Taking the example further, though, recycling facilities also generate solid waste – scrap from the products they buy that are either unusable or that simply become unusable during the recycling process. These byproducts must be discarded and are typically sent to landfills. But what if the products that are purchased by the company to recycle are already contaminated with PFAS? Or, if not, what if they become contaminated with PFAS by the water used in the recycling process? The company is sending PFAS-contaminated products to landfills that the EPA, having designated PFAS as a “hazardous substance”, will take a heightened interest in, as the site could potentially be deemed a Superfund site. If the landfill is owed by the company, then the EPA has an easy target for pursuit of legal / compliance / cleanup cost action, which can range from a few million dollars to tens of millions of dollars (in some cases, even hundreds of millions of dollars). If the landfill accepts refuse from multiple sources or industries, the EPA could potentially try to hold each party responsible that it believes may have in some way contributed to the PFAS contamination. Lengthy legal battles often ensue in these situations, as the parties argue about who is responsible for what share of the cleanup costs.

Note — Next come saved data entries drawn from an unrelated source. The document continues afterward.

(** * CMS hospital CSV downloader: a shallow embedding of [main.py]

    The program loads a metadata snapshot (file name -> last seen
    [modified] stamp), fetches a JSON catalog, keeps the hospital
    datasets, downloads every dataset whose stamp changed, rewrites its
    column headers with [snake_case], writes it to the output directory
    and finally persists the updated snapshot.

    Python values are embedded as follows.
    - [str] is a list of Unicode code points ([N]).
    - JSON documents ([response.json()], [json.load]) are values of the
      inductive type [json]; a [dict] is an association list in
      insertion order.
    - Exceptions are an explicit result type [res]; effects (the file
      system and the sequence of observable operations) are threaded
      through a state-and-error monad [M]. *)

From Stdlib Require Import NArith List String Ascii Bool Lia.
From stdpp Require Import base option list gmap.
Import ListNotations.

Local Open Scope N_scope.
Local Open Scope list_scope.

(** ** Python strings *)

(** A Python [str]: a finite sequence of code points. *)
Definition str := list N.

(** An ASCII literal as a [str]. *)
Definition py (s : string) : str := map N_of_ascii (list_ascii_of_string s).

Definition str_eqb (a b : str) : bool := bool_decide (a = b).

(** [str.isspace] on one code point (CPython's [_PyUnicode_IsWhitespace]);
    the regular-expression class [\s] on [str] patterns is the same set. *)
Definition isspace (c : N) : bool :=
  ((9 <=? c) && (c <=? 13)) || ((28 <=? c) && (c <=? 32))
  || (c =? 0x85) || (c =? 0xA0) || (c =? 0x1680)
  || ((0x2000 <=? c) && (c <=? 0x200A))
  || (c =? 0x2028) || (c =? 0x2029) || (c =? 0x202F) || (c =? 0x205F)
  || (c =? 0x3000).

Definition is_az (c : N) : bool := (97 <=? c) && (c <=? 122).
Definition is_digit (c : N) : bool := (48 <=? c) && (c <=? 57).
Definition underscore : N := 95.

(** [s.lstrip(chars)], [s.rstrip(chars)] and [s.strip(chars)] for a
    set of characters given as a predicate. *)
Fixpoint lstrip (p : N -> bool) (s : str) : str :=
  match s with
  | [] => []
  | c :: s' => if p c then lstrip p s' else s
  end.

Definition rstrip (p : N -> bool) (s : str) : str := rev (lstrip p (rev s)).

Definition strip (p : N -> bool) (s : str) : str := rstrip p (lstrip p s).

(** The case mapping of Unicode is a table of the interpreter; on a
    string of ASCII characters [str.lower] maps [A-Z] to [a-z], on any
    other string it is the interpreter's table, taken as a parameter. *)
Class Unicode := { unicode_lower : str -> str }.

Definition is_ascii (c : N) : bool := c <? 128.

Definition ascii_lower (c : N) : N :=
  if (65 <=? c) && (c <=? 90) then c + 32 else c.

Definition lower `{Unicode} (s : str) : str :=
  if forallb is_ascii s then map ascii_lower s else unicode_lower s.

(** ** Name normalizer *)

(** [re.sub(r"[^a-z0-9\s]", "", name)]: every character outside the
    class is deleted. *)
Definition keep_char (c : N) : bool := is_az c || is_digit c || isspace c.

Definition remove_special (s : str) : str := List.filter keep_char s.

(** [re.sub(r"\s+", "_", name)]: every maximal run of whitespace is
    replaced by one underscore. [in_run] tells that the previous
    character belonged to the run being replaced. *)
Fixpoint collapse_ws (in_run : bool) (s : str) : str :=
  match s with
  | [] => []
  | c :: s' =>
      if isspace c
      then (if in_run then collapse_ws true s'
            else underscore :: collapse_ws true s')
      else c :: collapse_ws false s'
  end.

Definition is_underscore (c : N) : bool := c =? underscore.

Definition snake_case `{Unicode} (name : str) : str :=
  let name := lower (strip isspace name) in
  let name := remove_special name in
  let name := collapse_ws false name in
  strip is_underscore name.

This example may seem farfetched, yet companies must recognize the fact that both the EPA and state-level arms of the EPA are under immense pressure to act on the issue of PFAS. Regulatory agencies will pursue any avenue possible to obtain costs from parties that are potentially responsible for costly cleanups. The reach of the regulatory agencies will extend well beyond simply PFAS manufacturers themselves.
The Georgia runoff election results will accelerate the timeline under which the EPA will make its final determination as to whether PFAS should be considered a “hazardous substance” under CERCLA. Companies need to invest now in planning, compliance, and strategic cleanup initiatives to save potentially millions of dollars in cleanup costs and possible violation penalties down the road. With the prevalence of PFAS in the environment already, awareness is key and assumptions without investigation that PFAS are not a company concern could lead to unintended consequences that interrupt business.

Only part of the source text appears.